Ideas
April 3, 2020

How Brands Should Be Communicating in the New Normal

At GALE we build brands through addressable marketing — marketing with a goal of relevance. And it’s our belief that, if you make being smart and relevant your directive from the get-go, then you know what to be doing at all times — including this one.

GALE

A Business Agency

What changes?

These are sensitive and emotionally fragile times for a lot of people, and how you communicate is going to be under the microscope. Job number one: don’t be tone deaf. Your customers are behaving differently now and are in a different headspace. Maybe a frequent, loyal customer has gone silent for the last four weeks. Their financial situation might be changing as we speak. How do you talk to them?

Understand the different places people are in their lives, right now, and be helpful to them. Maybe it’s sending them an offer they can redeem several months from now. Or as simple as, sending them a reassuring note showing how your brand cares, that you understand you may not be seeing them for a while, and that’s ok. People don’t want to be seen purely as customers; they want to know there’s a person behind that message, that someone’s thinking about them.

Be sensitive but think about small changes or gestures that can garner goodwill. Do it in a way that is authentic to your brand and will truly create value for your customers at this time. Humor is difficult. The general rule is stay away from it. But it’s ok to go for smiles. People need relief.


What doesn’t change?

Relevance isn’t situational. If you were already set up to deliver the right messages, to the right people at the right time, your marketing should work just the same in this current climate. The mandate doesn’t change: be surgical, be relevant.

Right now, people are still consuming, just in a different way. They’re cooking more, exercising at home, watching more TV and spending more time browsing social media — and being online is at the center of it all. They’re researching about buying cars and homes. And they’re still spending money, just not in the same ways. According to a survey conducted by Valassis in mid-March, 42% of consumers are shopping more online, 48% remain loyal to their usual/familiar brands, and 21% are purchasing a mix of usual and new brands. Brands who recognize this shift are agile and acting quickly to meet consumers where they are, and delivering the right content.

Recent ASK GALE market research on COVID-19 reports a 40%+ lift in affinity for brands who have been communicating well through digital platforms such as email, Twitter, Snapchat, Twitch, video game consoles, and streaming video services. Be a communicative brand through the channels your customers are on now — which are likely the same platforms they were a month ago, in a highly augmented volume.

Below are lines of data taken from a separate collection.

(* ===== verification/WinRegistryProps.v ===== *)
(** * Properties of the Windows registry editor

    How a transaction ends for any registry, and, on the registry in memory,
    what editing the PATH, the deletions of the next start and the install files
    leaves. *)
From S2P Require Import Prelude Json WinText WinRegistry.
From Stdlib Require Import Ascii.

(** ** Transactions *)
Section transactions.
Context {T : Type} {RK : RegistryKey T}.

(** How a transaction ended. *)
Definition committed (transaction : rtransaction) (s1 s2 : T) : Prop := commit transaction s1 = (s2, Ok tt).
Definition rolled_back (transaction : rtransaction) (s1 s2 : T) : Prop := rollback transaction s1 = (s2, Ok tt).

(** On every registry, a value comes out of a transaction only if the step
    gave it and the commit that followed worked; an error that is the step's own
    comes out only after a rollback that worked; any other error tells which of
    the two failed, and a failed rollback still names the error of the step. *)
Theorem apply_transaction_ends {A} (step : edit A) (transaction : rtransaction) s s' (r : result RegistryError A) :
  apply_transaction step transaction s = (s', r) ->
  match step s, r with
  | (s1, Ok v), Ok v' => v' = v /\ committed transaction s1 s'
  | (s1, Ok v), Err e => exists io, commit transaction s1 = (s', Err io) /\ e = FailedToCommitTransaction io
  | (s1, Err e1), Ok _ => False
  | (s1, Err e1), Err e =>
      (e = e1 /\ rolled_back transaction s1 s') \/
      exists io, rollback transaction s1 = (s', Err io) /\ e = FailedToRollbackTransaction io (display_registry_error e1)
  end.
Proof.
  unfold apply_transaction, sem_or_else, sem_map_err, committed, rolled_back, mbind, sem_bind.
  destruct (step s) as [s1 [v|e1]].
  - destruct (commit transaction s1) as [s2 [[]|io]]; cbn; intros [= <- <-]; eauto.
  - destruct (rollback transaction s1) as [s2 [[]|io]]; cbn; intros [= <- <-]; eauto.
Qed.
End transactions.

Section memory_props.
Context {HO : HashOrder} {RC : RegexCrate}.
Abbreviation Memory := (gmap string MemoryEntry).
Implicit Types (m : Memory) (self : RegistryEditor (T := Memory)).

Definition key_of self (name : string) : string := child (re_registry self : string) name.
(** The values of a key. *)
Definition values_at self m (name : string) : option (gmap string string) := values <$> m !! key_of self name.
Definition write_value self (name value text : string) m : Memory :=
  <[key_of self name := MkMemoryEntry (<[value := text]> (default ∅ (values_at self m name)))]> m.

Lemma memory_set_at self m name value text :
  memory_set_value (key_of self name) value text m = (write_value self name value text m, Ok tt).
Proof. unfold memory_set_value, write_value, values_at. by destruct (m !! key_of self name). Qed.

Lemma write_value_read self m name value text :
  values_at self (write_value self name value text m) name ≫= (.!! value) = Some text.
Proof. unfold values_at, write_value. rewrite lookup_insert_eq. cbn. by rewrite lookup_insert_eq. Qed.
Lemma write_value_other self m name value text k :
  k <> key_of self name -> write_value self name value text m !! k = m !! k.
Proof. intros Hk. unfold write_value. by rewrite lookup_insert_ne. Qed.
Lemma write_write self m name value t1 t2 :
  write_value self name value t2 (write_value self name value t1 m) = write_value self name value t2 m.
Proof.
  unfold write_value, values_at. rewrite lookup_insert_eq. cbn. by rewrite !insert_insert_eq.
Qed.

(** A transaction in memory is just its step. *)
Lemma memory_transaction {A} self (step : unit -> edit (T := Memory) A) m :
  (transaction ← editor_transaction self; apply_transaction (step transaction) transaction) m = step tt m.
Proof.
  unfold apply_transaction, editor_transaction, sem_or_else, sem_map_err, sem_lift, mbind, sem_bind, mret, sem_ret.
  cbn [get_transaction commit rollback MemoryKey]. unfold mret, sem_ret. cbn [map_err].
  by destruct (step tt m) as [m' [a|e]].
Qed.

(** ** The PATH *)

(** The PATH a registry holds. *)
Definition path_of self m : option string := values_at self m ENVIRONMENT_KEY ≫= (.!! "Path").
Definition set_path self (p : string) m : Memory := write_value self ENVIRONMENT_KEY "Path" p m.

Lemma edit_path_memory self wrap f m p :
  path_of self m = Some p ->
  edit_path self wrap f m = (match f p with Some p' => set_path self p' m | None => m end, Ok tt).
Proof.
  intros Hp. unfold path_of, values_at in Hp.
  destruct (m !! key_of self ENVIRONMENT_KEY) as [entry|] eqn:Hm; [|done]. cbn in Hp.
  assert (memory_open_subkey (re_registry self) ENVIRONMENT_KEY m = (m, Ok (key_of self ENVIRONMENT_KEY))) as Hopen.
  { unfold memory_open_subkey, sem_ask. fold (key_of self ENVIRONMENT_KEY). by rewrite Hm. }
  assert (memory_get_value (key_of self ENVIRONMENT_KEY) "Path" m = (m, Ok p)) as Hget.
  { unfold memory_get_value, sem_ask. rewrite Hm. cbn. by rewrite Hp. }
  unfold edit_path. rewrite memory_transaction. unfold sem_map_err, mbind, sem_bind.
  cbn [open_subkey_transacted_with_flags get_value set_value MemoryKey]. rewrite Hopen, Hget.
  destruct (f p) as [p'|]; [|done]. unfold set_path. by rewrite memory_set_at.
Qed.

Lemma path_of_set self m p : path_of self (set_path self p m) = Some p.
Proof. apply write_value_read. Qed.

(** The entries of a PATH. *)
Definition path_entries (p : string) : list string := str_split semicolon p.
Definition path_text (es : list string) : string := str_join ";" es.

Lemma path_text_entries p : path_text (path_entries p) = p.
Proof. apply str_join_split. Qed.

Is there an opportunity for your brand to create engaging digital experiences? Could you consider sponsoring existing digital experiences? Could you create a branded experience within a game your target customers may be playing? Get creative.

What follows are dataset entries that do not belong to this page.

(* ===== verification/Installer.v ===== *)
(** * The Windows installer of Firm (clients/firm-windows-installer/src/main.rs)

    [install], [uninstall] and [upgrade], over the registry editor, the
    services and the log sources of windows-install.  The archive the installer
    carries and the entries the tar crate finds in it, the disk, the
    environment and the keys of the winreg crate are the operations of
    [Windows].  Messages to the log and the terminal are left out. *)
From S2P Require Import Prelude Json WinText WinRegistry WinService.
From Stdlib Require Import Ascii.

(** ** Windows paths

    A path that begins with two backslashes is taken as one with a prefix. *)
Definition slash : ascii := "/"%char.
Definition colon : ascii := ":"%char.
Definition is_sep (c : ascii) : bool := Ascii.eqb c backslash || Ascii.eqb c slash.
Definition is_letter (c : ascii) : bool :=
  let n := N_of_ascii c in ((65 <=? n) && (n <=? 90) || (97 <=? n) && (n <=? 122))%N.
(** The drive of a path, and the rest. *)
Definition split_drive (p : string) : option (string * string) :=
  match p with
  | String c (String d p') =>
      if is_letter c && Ascii.eqb d colon then Some (String c (String d EmptyString), p') else None
  | _ => None
  end.
Definition has_root (p : string) : bool := match p with String c _ => is_sep c | EmptyString => false end.
Definition has_share (p : string) : bool :=
  match p with String c (String d _) => Ascii.eqb c backslash && Ascii.eqb d backslash | _ => false end.
Fixpoint ends_with_sep (p : string) : bool :=
  match p with
  | EmptyString => false
  | String c EmptyString => is_sep c
  | String _ p' => ends_with_sep p'
  end.
(** [Path::join] *)
Definition path_join (base p : string) : string :=
  if has_share p then p
  else match split_drive p with
       | Some _ => p
       | None =>
           let drive := match split_drive base with Some (drive, rest) => Some (drive, rest) | None => None end in
           if has_root p then match drive with Some (drive, _) => drive +:+ p | None => p end
           else if str_is_empty base || ends_with_sep base || match drive with Some (_, EmptyString) => true | _ => false end
           then base +:+ p
           else base +:+ String backslash p
       end.
(** [Path::components]: repeated separators and inner dots are dropped. *)
Fixpoint pieces (p : string) : list string :=
  match p with
  | EmptyString => [EmptyString]
  | String c p' =>
      if is_sep c then EmptyString :: pieces p'
      else match pieces p' with
           | piece :: rest => String c piece :: rest
           | [] => [String c EmptyString]
           end
  end.
Definition dotless (l : list string) : list string :=
  filter (fun piece => negb (str_is_empty piece || String.eqb piece ".") = true) l.
Definition root_dir : string := String backslash EmptyString.
Definition components (p : string) : list string :=
  let '(prefix, rest) := match split_drive p with Some (drive, rest) => ([drive], rest) | None => ([], p) end in
  prefix ++
  match pieces rest with
  | first :: more =>
      if has_root rest then root_dir :: dotless more
      else if String.eqb first "." then "." :: dotless more else dotless (first :: more)
  | [] => []
  end.
Fixpoint list_prefix (l1 l2 : list string) : bool :=
  match l1, l2 with
  | [], _ => true
  | a :: l1', b :: l2' => String.eqb a b && list_prefix l1' l2'
  | _, [] => false
  end.
Definition path_starts_with (p base : string) : bool := list_prefix (components base) (components p).
(** [Path::file_name]: the last component, when it is a name. *)
Definition file_name (p : string) : option string :=
  match rev (components p), split_drive p with
  | [_], Some _ => None
  | last :: _, _ =>
      if String.eqb last "." || String.eqb last ".." || String.eqb last root_dir then None else Some last
  | [], _ => None
  end.

(** ** What the installer asks of Windows *)
(** [TarOther]: any other type, by its debug text. *)
Inductive EntryType := TarDirectory | TarRegular | TarOther (name : string).
Inductive Unpacked := UnpackedFile | UnpackedOther.
Class Windows (W : Type) := {
  #[global] windows_keys :: RegistryKey W;
  #[global] windows_api :: WinApi W;
  HKEY_LOCAL_MACHINE : rkey;
  delete_subkey : rkey -> string -> sem W IoError unit;
  read_folder : string -> W -> Folder;
  create_dir_all : string -> sem W IoError unit;
  remove_file : string -> sem W IoError unit;
  copy_file : string -> string -> sem W IoError unit;
  path_exists : string -> W -> bool;
  current_exe : W -> result IoError string;
  env_var : string -> W -> option string;
  tar_entry : Type;
  archive_entries : result IoError (list (result IoError tar_entry));
  entry_type : tar_entry -> EntryType;
  entry_path : tar_entry -> result IoError string;
  entry_unpack : tar_entry -> string -> sem W IoError Unpacked;
  entry_unpack_in : tar_entry -> string -> sem W IoError bool
}.
(** The version the installer was built as ([env!("version")]). *)
Class BuildVersion := { build_version : string }.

Prepare a strategy for a future on the other side

This is not the time for brands to be keeping their heads in the sand. It’s not the time to be shuttering business; if you fully shut the engines down, it’s going to be much harder to reboot on the other side.

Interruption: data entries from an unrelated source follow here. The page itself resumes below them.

(** The values an application has after it is registered. *)
Lemma set_each_memory k l m e :
  m !! k = Some e ->
  sem_try_for_each (fun kv => memory_set_value k kv.1 kv.2) l m =
  (<[k := MkMemoryEntry (foldl (fun acc kv => <[kv.1 := kv.2]> acc) (values e) l)]> m, Ok tt).
Proof.
  revert m e. induction l as [|[n v] l IH]; intros m e He; cbn [sem_try_for_each].
  - cbn. rewrite insert_id; [done|]. by destruct e.
  - unfold mbind, sem_bind, memory_set_value at 1. rewrite He. cbn [fst snd default from_option id].
    erewrite IH by apply lookup_insert_eq. by rewrite insert_insert_eq.
Qed.
Lemma foldl_absent (l : list (string * string)) (acc : gmap string string) n :
  n ∉ l.*1 -> foldl (fun acc kv => <[kv.1 := kv.2]> acc) acc l !! n = acc !! n.
Proof.
  revert acc. induction l as [|[k v] l IH]; intros acc; [done|]. cbn. intros Hn. apply not_elem_of_cons in Hn as [Hk Hl].
  rewrite IH by done. by rewrite lookup_insert_ne.
Qed.
Lemma foldl_present (l : list (string * string)) (acc : gmap string string) n v :
  NoDup l.*1 -> (n, v) ∈ l -> foldl (fun acc kv => <[kv.1 := kv.2]> acc) acc l !! n = Some v.
Proof.
  revert acc. induction l as [|[k u] l IH]; intros acc; cbn; [by intros _ []%elem_of_nil|].
  intros [Hk Hl]%NoDup_cons [[= <- <-]|Hin]%elem_of_cons; [|by apply IH].
  rewrite foldl_absent by done. by rewrite lookup_insert_eq.
Qed.
Lemma register_application_values d exe data m :
  is_Some (m !! software_key) -> data !! "InstallPath" = None ->
  exists vals, (register_application (memory_editor d) APPLICATION_NAME exe data m).1 !! firm_key = Some (MkMemoryEntry vals) /\
    vals !! "InstallPath" = Some exe /\ forall n v, data !! n = Some v -> vals !! n = Some v.
Proof.
  intros [entry Hs] Hd. unfold register_application, sem_map_err, mbind, sem_bind.
  cbn [open_subkey create_subkey set_value MemoryKey]. unfold memory_open_subkey, sem_ask.
  change (child (re_registry (memory_editor d)) "SOFTWARE") with software_key. rewrite Hs. cbn [mbind option_bind ok_or].
  unfold memory_create_subkey. change (child software_key APPLICATION_NAME) with firm_key.
  set (m1 := match m !! firm_key with Some _ => m | None => _ end).
  unfold set_values. cbn [set_value MemoryKey]. unfold memory_set_value at 1.
  erewrite set_each_memory by apply lookup_insert_eq. cbn [fst values]. eexists. split; [apply lookup_insert_eq|].
  split.
  - rewrite foldl_absent; [apply lookup_insert_eq|]. intros ((n & v) & Hn & Hin)%list_elem_of_fmap. cbn in Hn. subst n.
    apply elem_of_hash_iter in Hin. congruence.
  - intros n v Hn. apply foldl_present; [apply hash_iter_nodup|]. by apply elem_of_hash_iter.
Qed.
Lemma edit_path_ok d wrap f m m' :
  edit_path (memory_editor d) wrap f m = (m', Ok tt) ->
  exists p, path_of (memory_editor d) m = Some p /\ path_of (memory_editor d) m' = Some (default p (f p)).
Proof.
  destruct (path_of (memory_editor d) m) as [p|] eqn:Hp.
  - erewrite edit_path_memory by exact Hp. intros [= <-]. exists p. split; [done|].
    destruct (f p) as [p'|]; [apply path_of_set|done].
  - unfold edit_path. rewrite memory_transaction. unfold sem_map_err, mbind, sem_bind.
    cbn [open_subkey_transacted_with_flags get_value set_value MemoryKey]. unfold memory_open_subkey, memory_get_value, sem_ask.
    unfold path_of, values_at in Hp. unfold key_of in Hp.
    destruct (m !! child _ ENVIRONMENT_KEY) as [entry|] eqn:Hm; cbn [mbind option_bind ok_or map_err]; [|done].
    rewrite Hm. cbn in Hp |- *. by rewrite Hp.
Qed.
Lemma io_bind_Ok {E A B} (m : io M E A) (f : A -> io M E B) w w' b :
  (m ≫= f) w = Some (w', Ok b) -> exists w1 a, m w = Some (w1, Ok a) /\ f a w1 = Some (w', Ok b).
Proof. unfold mbind, io_bind. destruct (m w) as [[w1 [a|e]]|]; [|done|done]. eauto. Qed.
(** Where no write is refused. *)
Section writable.
Hypothesis Hall : forall k, s_denied setup k = false.
Lemma all_writable : lists_writable.
Proof. unfold lists_writable. by rewrite !Forall_cons, !Hall. Qed.
Lemma agree_each {A} (f f' : A -> sem (gmap string MemoryEntry) IoError unit) l :
  (forall a, agree (f a) (f' a)) -> agree (sem_try_for_each f l) (sem_try_for_each f' l).
Proof. intros Hf. induction l as [|a l IH]; [apply agree_same|]. cbn [sem_try_for_each]. by apply agree_bind. Qed.
Lemma agree_edit_path d wrap f : agree (edit_path (guarded_editor d) wrap f) (edit_path (memory_editor d) wrap f).
Proof.
  unfold edit_path. apply (agree_transaction d), agree_map_err, agree_open, agree_bind; [apply agree_same|].
  intros old. destruct (f old); [by apply agree_guarded|apply agree_same].
Qed.
Lemma agree_register_application d exe data :
  agree (register_application (guarded_editor d) APPLICATION_NAME exe data) (register_application (memory_editor d) APPLICATION_NAME exe data).
Proof.
  unfold register_application. apply agree_map_err, agree_open, agree_create; [done|].
  apply agree_bind; [by apply agree_guarded|]. intros _. apply agree_each. intros kv. by apply agree_guarded.
Qed.
Lemma agree_register_uninstaller d display uninstall_string extra :
  agree (register_uninstaller (guarded_editor d) APPLICATION_NAME display uninstall_string extra)
        (register_uninstaller (memory_editor d) APPLICATION_NAME display uninstall_string extra).
Proof.
  unfold register_uninstaller. apply agree_map_err, agree_open, agree_create; [done|].
  do 2 (apply agree_bind; [by apply agree_guarded|intros _]). apply agree_each. intros kv. by apply agree_guarded.
Qed.
Lemma editor_Ok {A} (op' : RegistryEditor (T := M) -> sem M RegistryError A) og (op : sem (gmap string MemoryEntry) RegistryError A) w w' a :
  zoomed (op' (ed w)) og -> agree og op ->
  io_sem (sem_map_err IRegistryError (with_editor (WN := machine_windows) op')) w = Some (w', Ok a) ->
  exists r, op (m_registry w) = (r, Ok a) /\ w' = set_registry r w.
Proof.
  intros Hz Ha. unfold io_sem, sem_map_err, with_editor. rewrite Hz. unfold in_registry. rewrite Ha.
  destruct (op _) as [r [a'|e]]; [|done]. intros [= <- <-]. eauto.
Qed.
(** The last steps: the PATH, the application and its uninstaller. *)
Lemma last_steps install_path data_path w w' :
  is_Some (m_registry w !! software_key) ->
  (_ ← io_sem (sem_map_err IRegistryError (with_editor (WN := machine_windows) (fun reg_edit => add_to_path reg_edit install_path)));
   _ ← io_sem (sem_map_err IRegistryError (with_editor (WN := machine_windows) (fun reg_edit =>
         register_application reg_edit APPLICATION_NAME install_path (additional_data data_path))));
   io_sem (sem_map_err IRegistryError (with_editor (WN := machine_windows) (fun reg_edit =>
     register_uninstaller reg_edit APPLICATION_NAME APPLICATION_NAME (install_path +:+ "\install.exe uninstall")
       (extra_info install_path))))) w = Some (w', Ok tt) ->
  (exists p, path_of (memory_editor ∅) (m_registry w') = Some p /\ str_contains install_path p = true) /\
  exists vals, m_registry w' !! firm_key = Some (MkMemoryEntry vals) /\
    vals !! "InstallPath" = Some install_path /\ vals !! "DataPath" = Some data_path.
Proof.
  intros Hs (w1 & [] & H1 & (w2 & [] & H2 & H3)%io_bind_Ok)%io_bind_Ok.
  eapply editor_Ok in H1 as (r1 & H1 & ->); [|apply zoomed_edit_path|apply agree_edit_path].
  eapply editor_Ok in H2 as (r2 & H2 & ->); [|apply zoomed_register_application|apply agree_register_application].
  eapply editor_Ok in H3 as (r3 & H3 & ->); [|apply zoomed_register_uninstaller|apply agree_register_uninstaller].
  cbn [m_registry set_registry m_disk] in *.
  pose proof (keeps_edit_path (m_disk w) FailedToAddToPath (fun old => extended_path old install_path) (m_registry w)) as [Hk _].
  rewrite agree_edit_path in Hk.
  rewrite H1 in Hk. specialize (Hk Hs). cbn [fst] in Hk.
  destruct (register_application_values (m_disk w) install_path (additional_data data_path) r1 Hk) as (vals & Hv & Hi & Hd).
  { unfold additional_data. by rewrite !lookup_insert_ne, lookup_empty. }
  pose proof (register_application_same (m_disk w) install_path (additional_data data_path) r1) as Hp2.
  rewrite H2 in Hv, Hp2. cbn [fst] in Hv, Hp2. unfold same_at in Hp2.
  assert (forall k, uninstall_key <> k -> r3 !! k = r2 !! k) as H3'.
  { intros k Hk'. pose proof (register_uninstaller_same k (m_disk w) APPLICATION_NAME
      (install_path +:+ "\install.exe uninstall") (extra_info install_path) Hk' r2) as Hr. by rewrite H3 in Hr. }
  split.
  - apply edit_path_ok in H1 as (p & _ & Hp). exists (default p (extended_path p install_path)). split.
    + unfold path_of, values_at in Hp |- *.
      change (key_of (memory_editor ?d) ENVIRONMENT_KEY) with environment_key in Hp |- *. rewrite H3', Hp2; [done|].
      unfold uninstall_key, environment_key. other_key.
    + unfold extended_path. destruct (str_contains install_path p) eqn:Hc; [done|]. cbn [default from_option id].
      apply str_contains_spec. exists (p +:+ ";"), EmptyString. by rewrite str_app_nil, str_app_assoc.
  - exists vals. rewrite H3' by (unfold uninstall_key; other_key). split; [done|]. split; [done|].
    apply Hd. unfold additional_data. by rewrite lookup_insert_eq.
Qed.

How can you use this time to plan? It’s still the right time to prepare: how will you reaccelerate marketing 4, 8, 12 weeks down the line? You’re still going to need a strategy in place in order to cut through the noise, because consumers are going to be changed.

The goal is to come out of this having built stronger, more meaningful, more relevant connections with customers: delivering products or services they need, when they need them, being able to pivot on those expectation changes when dramatic market shifts like this happen, and being there for them not just as a brand but as a partner through the hard times. Today is the moment to be human and heroic.